• TASK TO CARRY OUT:
Beneath this instruction is a listing; print exactly the lines in it starting at the line that contains "Z) (l : list" and going through the line that contains "fun c' => if".

• ENTRIES PROVIDED:
━━━

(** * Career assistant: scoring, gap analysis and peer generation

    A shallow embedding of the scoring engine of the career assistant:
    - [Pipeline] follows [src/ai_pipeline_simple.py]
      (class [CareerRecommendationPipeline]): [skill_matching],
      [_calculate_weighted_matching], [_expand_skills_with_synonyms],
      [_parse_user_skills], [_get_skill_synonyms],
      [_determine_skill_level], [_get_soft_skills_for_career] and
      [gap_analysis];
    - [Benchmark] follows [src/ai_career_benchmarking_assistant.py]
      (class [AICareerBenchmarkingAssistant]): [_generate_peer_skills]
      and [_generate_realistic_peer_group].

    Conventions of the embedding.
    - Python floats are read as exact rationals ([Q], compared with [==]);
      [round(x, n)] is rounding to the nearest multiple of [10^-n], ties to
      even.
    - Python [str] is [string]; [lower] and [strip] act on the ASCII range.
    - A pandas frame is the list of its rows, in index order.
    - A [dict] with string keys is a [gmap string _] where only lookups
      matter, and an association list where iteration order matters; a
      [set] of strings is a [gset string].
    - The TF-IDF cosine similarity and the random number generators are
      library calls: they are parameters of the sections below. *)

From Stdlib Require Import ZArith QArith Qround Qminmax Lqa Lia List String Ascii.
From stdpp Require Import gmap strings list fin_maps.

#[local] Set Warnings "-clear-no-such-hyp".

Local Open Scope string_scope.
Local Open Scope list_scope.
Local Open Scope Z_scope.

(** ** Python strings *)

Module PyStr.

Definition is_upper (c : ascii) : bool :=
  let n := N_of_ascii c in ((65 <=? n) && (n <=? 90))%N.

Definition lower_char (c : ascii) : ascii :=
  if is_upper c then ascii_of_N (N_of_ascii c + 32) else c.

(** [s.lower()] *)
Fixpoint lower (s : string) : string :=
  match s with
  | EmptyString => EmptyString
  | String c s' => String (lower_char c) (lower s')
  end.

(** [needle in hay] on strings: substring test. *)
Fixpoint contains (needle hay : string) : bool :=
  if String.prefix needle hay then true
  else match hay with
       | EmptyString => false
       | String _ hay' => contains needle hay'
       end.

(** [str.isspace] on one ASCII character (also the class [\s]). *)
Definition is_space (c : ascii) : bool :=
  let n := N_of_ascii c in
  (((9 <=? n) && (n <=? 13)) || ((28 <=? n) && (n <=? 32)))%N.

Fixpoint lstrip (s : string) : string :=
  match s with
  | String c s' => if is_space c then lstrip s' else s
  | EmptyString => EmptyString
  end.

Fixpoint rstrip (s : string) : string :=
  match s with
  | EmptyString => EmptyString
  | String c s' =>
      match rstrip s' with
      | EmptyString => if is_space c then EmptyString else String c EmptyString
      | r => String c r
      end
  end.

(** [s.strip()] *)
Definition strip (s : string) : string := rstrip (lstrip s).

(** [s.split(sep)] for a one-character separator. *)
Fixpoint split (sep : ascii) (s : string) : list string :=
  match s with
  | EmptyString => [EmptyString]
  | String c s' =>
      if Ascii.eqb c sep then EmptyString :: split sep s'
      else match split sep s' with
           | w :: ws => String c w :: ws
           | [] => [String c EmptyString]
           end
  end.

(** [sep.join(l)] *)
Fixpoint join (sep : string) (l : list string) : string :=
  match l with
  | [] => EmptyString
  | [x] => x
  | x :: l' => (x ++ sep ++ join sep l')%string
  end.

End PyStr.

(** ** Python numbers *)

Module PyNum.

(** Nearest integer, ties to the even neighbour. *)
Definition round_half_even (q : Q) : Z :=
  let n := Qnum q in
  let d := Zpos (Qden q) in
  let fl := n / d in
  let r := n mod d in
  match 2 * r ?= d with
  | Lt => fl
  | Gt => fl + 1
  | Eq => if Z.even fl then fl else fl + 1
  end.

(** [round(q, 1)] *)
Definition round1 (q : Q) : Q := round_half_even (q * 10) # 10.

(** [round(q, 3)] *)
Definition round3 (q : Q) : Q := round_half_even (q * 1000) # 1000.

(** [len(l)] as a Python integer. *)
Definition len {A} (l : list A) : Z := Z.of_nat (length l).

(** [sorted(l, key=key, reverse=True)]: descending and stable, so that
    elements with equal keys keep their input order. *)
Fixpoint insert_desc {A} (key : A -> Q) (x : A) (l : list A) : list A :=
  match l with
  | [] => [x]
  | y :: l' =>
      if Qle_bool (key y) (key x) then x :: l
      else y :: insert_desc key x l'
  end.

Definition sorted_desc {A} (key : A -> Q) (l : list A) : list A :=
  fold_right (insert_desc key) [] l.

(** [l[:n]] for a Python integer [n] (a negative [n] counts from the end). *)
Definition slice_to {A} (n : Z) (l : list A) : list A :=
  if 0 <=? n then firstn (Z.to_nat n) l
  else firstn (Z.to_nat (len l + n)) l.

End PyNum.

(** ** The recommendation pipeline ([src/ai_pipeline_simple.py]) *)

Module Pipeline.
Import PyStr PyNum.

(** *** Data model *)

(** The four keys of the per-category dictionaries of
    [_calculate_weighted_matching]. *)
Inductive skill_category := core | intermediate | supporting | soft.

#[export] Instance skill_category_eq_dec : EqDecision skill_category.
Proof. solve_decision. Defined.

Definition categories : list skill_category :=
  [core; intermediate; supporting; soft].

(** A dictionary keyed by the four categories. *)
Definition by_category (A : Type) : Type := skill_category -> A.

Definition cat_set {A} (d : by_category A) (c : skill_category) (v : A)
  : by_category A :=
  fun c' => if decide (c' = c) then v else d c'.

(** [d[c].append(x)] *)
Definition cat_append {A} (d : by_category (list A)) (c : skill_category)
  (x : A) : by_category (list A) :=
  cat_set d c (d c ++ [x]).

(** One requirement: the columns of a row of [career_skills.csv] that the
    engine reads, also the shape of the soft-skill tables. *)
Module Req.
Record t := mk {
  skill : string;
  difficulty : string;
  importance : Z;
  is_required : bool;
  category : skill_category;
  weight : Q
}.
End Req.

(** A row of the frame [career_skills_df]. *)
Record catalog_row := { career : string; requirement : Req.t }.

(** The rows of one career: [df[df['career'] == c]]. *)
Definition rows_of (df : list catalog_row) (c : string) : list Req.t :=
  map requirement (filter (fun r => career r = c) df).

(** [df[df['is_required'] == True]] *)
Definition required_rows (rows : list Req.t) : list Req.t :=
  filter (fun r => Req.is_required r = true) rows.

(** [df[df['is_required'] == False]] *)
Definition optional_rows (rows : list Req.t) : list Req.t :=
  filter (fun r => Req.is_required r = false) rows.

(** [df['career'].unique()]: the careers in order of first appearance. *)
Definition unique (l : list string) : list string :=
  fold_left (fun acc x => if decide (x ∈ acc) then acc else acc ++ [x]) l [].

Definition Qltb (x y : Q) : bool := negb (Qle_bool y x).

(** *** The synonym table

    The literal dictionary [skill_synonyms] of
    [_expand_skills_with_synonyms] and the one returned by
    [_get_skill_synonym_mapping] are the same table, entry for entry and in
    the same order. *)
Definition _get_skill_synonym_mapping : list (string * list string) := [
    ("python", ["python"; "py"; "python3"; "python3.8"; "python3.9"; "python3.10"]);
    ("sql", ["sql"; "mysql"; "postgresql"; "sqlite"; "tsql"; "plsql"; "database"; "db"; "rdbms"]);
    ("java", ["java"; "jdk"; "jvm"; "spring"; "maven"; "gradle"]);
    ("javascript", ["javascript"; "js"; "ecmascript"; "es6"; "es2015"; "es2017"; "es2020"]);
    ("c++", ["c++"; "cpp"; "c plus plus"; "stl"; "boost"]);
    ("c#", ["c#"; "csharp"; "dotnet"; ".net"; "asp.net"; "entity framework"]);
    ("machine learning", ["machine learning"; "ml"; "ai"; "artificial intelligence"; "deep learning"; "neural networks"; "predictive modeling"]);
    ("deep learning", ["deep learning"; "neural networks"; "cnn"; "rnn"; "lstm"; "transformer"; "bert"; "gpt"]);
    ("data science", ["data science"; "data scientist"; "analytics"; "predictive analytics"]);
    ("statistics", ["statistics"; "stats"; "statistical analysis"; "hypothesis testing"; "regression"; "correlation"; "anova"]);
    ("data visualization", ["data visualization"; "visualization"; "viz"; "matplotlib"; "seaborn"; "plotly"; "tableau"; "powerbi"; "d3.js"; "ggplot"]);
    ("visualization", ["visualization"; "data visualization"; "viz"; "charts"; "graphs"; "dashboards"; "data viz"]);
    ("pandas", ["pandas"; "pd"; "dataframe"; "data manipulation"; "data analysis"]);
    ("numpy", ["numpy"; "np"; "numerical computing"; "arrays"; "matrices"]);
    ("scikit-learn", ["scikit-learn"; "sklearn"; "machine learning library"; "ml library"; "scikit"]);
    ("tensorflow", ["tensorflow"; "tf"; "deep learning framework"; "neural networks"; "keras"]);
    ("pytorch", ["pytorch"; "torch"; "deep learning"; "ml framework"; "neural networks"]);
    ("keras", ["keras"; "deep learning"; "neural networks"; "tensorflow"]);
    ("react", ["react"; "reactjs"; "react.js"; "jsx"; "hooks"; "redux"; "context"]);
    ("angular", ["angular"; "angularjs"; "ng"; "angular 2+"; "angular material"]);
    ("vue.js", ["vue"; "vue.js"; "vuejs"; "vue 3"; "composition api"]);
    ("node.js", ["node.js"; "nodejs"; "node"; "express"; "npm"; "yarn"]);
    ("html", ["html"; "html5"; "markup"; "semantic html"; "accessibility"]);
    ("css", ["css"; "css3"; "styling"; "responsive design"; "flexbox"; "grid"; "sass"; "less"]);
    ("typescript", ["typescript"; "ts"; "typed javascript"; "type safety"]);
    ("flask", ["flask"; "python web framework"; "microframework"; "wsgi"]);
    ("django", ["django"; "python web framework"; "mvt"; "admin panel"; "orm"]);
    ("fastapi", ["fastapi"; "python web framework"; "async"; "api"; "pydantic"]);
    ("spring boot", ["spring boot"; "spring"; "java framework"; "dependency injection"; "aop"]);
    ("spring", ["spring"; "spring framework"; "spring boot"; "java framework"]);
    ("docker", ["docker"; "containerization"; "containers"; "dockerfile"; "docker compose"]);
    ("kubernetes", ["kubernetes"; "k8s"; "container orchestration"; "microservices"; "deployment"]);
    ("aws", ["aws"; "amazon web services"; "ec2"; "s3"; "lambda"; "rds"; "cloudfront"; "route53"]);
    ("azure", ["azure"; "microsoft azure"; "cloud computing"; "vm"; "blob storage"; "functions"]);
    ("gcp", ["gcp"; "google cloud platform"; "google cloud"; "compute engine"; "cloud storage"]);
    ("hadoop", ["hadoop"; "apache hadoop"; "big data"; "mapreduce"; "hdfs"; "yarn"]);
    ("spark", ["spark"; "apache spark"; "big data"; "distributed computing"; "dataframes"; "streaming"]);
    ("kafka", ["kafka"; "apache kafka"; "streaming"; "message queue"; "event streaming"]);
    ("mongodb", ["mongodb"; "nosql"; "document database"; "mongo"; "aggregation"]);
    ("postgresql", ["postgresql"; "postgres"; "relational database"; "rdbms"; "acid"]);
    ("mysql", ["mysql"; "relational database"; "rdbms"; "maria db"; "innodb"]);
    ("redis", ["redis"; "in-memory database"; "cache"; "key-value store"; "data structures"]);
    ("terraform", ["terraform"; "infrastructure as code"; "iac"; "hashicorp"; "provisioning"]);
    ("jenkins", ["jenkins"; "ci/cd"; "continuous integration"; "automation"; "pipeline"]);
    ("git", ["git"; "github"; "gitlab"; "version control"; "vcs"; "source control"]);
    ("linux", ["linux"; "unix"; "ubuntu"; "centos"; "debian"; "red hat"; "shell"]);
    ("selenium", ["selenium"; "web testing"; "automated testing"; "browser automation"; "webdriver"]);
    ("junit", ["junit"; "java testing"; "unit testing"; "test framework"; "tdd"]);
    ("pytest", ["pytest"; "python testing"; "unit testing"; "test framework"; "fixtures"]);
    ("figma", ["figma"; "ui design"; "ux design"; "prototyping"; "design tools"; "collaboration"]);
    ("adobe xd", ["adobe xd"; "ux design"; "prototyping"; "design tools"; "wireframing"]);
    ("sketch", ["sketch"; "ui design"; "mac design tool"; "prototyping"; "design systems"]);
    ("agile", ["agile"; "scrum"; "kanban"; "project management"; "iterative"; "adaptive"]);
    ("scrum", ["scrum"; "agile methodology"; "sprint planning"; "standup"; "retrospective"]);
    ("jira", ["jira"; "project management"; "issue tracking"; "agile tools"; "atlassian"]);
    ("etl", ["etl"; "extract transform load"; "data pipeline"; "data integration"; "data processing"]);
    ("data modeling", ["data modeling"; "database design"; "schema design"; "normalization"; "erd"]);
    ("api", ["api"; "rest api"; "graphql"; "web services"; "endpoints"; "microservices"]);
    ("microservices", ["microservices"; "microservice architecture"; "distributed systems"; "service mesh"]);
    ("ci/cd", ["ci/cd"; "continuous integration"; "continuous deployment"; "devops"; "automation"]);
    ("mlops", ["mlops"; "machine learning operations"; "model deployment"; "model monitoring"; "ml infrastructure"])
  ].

━━━

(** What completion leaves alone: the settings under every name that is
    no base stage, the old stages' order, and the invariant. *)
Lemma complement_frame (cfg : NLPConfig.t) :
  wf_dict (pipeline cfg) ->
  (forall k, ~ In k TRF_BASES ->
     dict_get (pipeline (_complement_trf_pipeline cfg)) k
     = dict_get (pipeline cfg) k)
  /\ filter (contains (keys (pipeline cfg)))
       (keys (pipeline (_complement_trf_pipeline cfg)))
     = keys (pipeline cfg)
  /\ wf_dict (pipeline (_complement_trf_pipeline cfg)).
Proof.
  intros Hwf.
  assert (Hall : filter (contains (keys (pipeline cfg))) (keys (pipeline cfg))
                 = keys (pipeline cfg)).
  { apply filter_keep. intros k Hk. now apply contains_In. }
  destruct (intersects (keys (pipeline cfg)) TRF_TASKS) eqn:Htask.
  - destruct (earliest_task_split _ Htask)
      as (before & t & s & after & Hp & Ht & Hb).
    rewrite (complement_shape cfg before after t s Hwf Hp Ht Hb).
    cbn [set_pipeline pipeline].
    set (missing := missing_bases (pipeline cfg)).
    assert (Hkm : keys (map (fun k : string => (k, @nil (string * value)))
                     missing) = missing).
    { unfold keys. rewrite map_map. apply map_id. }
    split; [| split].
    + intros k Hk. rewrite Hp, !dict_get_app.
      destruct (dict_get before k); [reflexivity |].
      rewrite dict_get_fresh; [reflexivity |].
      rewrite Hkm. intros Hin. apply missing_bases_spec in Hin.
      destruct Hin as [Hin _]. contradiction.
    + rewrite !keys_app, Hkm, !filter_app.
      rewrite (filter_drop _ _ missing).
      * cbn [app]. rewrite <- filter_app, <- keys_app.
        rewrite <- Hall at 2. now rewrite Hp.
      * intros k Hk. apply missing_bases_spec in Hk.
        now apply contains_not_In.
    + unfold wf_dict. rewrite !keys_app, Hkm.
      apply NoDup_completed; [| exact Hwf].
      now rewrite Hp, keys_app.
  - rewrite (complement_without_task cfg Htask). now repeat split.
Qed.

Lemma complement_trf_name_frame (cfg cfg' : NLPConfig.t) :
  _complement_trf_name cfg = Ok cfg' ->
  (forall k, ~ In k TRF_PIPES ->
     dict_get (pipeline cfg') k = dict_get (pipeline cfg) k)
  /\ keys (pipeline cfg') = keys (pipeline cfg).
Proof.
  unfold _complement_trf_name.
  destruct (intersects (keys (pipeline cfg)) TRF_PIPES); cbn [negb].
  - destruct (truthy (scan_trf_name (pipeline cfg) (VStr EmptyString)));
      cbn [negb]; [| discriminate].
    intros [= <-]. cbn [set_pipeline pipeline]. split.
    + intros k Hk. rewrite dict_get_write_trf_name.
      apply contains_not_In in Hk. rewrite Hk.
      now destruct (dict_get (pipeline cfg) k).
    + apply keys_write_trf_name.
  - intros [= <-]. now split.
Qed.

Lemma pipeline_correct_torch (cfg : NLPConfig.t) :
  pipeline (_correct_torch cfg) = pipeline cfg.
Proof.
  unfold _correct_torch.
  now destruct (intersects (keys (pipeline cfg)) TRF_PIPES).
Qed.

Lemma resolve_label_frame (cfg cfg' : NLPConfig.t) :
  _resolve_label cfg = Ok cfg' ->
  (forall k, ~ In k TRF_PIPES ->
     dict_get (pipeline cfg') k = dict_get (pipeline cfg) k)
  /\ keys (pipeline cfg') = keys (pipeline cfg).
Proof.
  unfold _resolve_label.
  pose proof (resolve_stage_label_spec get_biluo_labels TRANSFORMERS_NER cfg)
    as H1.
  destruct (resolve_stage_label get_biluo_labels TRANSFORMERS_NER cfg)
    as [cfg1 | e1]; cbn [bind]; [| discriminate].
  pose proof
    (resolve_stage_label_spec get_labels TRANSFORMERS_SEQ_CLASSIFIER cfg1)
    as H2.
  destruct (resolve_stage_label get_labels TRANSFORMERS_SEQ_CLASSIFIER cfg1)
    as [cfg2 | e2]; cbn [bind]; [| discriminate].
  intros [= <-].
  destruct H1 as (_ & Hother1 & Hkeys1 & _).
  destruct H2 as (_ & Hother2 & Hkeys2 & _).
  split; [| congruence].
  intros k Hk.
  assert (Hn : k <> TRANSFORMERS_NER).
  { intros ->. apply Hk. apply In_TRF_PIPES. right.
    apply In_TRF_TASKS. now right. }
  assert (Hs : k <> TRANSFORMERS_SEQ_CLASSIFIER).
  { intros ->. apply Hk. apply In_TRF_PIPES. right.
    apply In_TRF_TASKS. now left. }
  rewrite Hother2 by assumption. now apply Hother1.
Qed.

━━━

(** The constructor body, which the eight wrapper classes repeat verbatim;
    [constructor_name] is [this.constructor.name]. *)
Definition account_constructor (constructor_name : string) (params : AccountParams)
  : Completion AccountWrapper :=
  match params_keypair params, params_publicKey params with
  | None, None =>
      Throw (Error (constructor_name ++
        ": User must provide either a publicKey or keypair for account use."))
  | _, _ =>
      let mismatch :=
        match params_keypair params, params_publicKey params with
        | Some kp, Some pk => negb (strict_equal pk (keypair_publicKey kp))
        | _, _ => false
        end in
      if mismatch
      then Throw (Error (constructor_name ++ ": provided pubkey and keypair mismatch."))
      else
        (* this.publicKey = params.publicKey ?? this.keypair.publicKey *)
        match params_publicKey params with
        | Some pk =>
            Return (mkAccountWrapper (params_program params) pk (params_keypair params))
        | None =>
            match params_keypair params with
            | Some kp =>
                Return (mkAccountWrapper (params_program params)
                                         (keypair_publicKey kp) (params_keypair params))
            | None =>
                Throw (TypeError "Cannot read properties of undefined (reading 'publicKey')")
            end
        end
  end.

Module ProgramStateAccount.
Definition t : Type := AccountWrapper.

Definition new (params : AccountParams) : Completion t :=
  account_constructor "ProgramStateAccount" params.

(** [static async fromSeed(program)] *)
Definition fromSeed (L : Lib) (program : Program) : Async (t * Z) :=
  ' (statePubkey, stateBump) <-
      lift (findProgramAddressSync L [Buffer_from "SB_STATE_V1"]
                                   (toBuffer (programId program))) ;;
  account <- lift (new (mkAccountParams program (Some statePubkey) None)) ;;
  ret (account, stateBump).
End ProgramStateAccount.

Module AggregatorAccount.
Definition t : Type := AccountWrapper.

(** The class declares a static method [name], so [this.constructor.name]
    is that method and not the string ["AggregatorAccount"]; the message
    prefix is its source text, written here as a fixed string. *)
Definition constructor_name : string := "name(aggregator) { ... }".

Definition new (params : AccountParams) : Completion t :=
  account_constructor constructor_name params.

━━━

• FINAL ANSWER:
Definition slice_to {A} (n : Z) (l : list A) : list A :=
  if 0 <=? n then firstn (Z.to_nat n) l
  else firstn (Z.to_nat (len l + n)) l.

End PyNum.

(** ** The recommendation pipeline ([src/ai_pipeline_simple.py]) *)

Module Pipeline.
Import PyStr PyNum.

(** *** Data model *)

(** The four keys of the per-category dictionaries of
    [_calculate_weighted_matching]. *)
Inductive skill_category := core | intermediate | supporting | soft.

#[export] Instance skill_category_eq_dec : EqDecision skill_category.
Proof. solve_decision. Defined.

Definition categories : list skill_category :=
  [core; intermediate; supporting; soft].

(** A dictionary keyed by the four categories. *)
Definition by_category (A : Type) : Type := skill_category -> A.

Definition cat_set {A} (d : by_category A) (c : skill_category) (v : A)
  : by_category A :=
  fun c' => if decide (c' = c) then v else d c'.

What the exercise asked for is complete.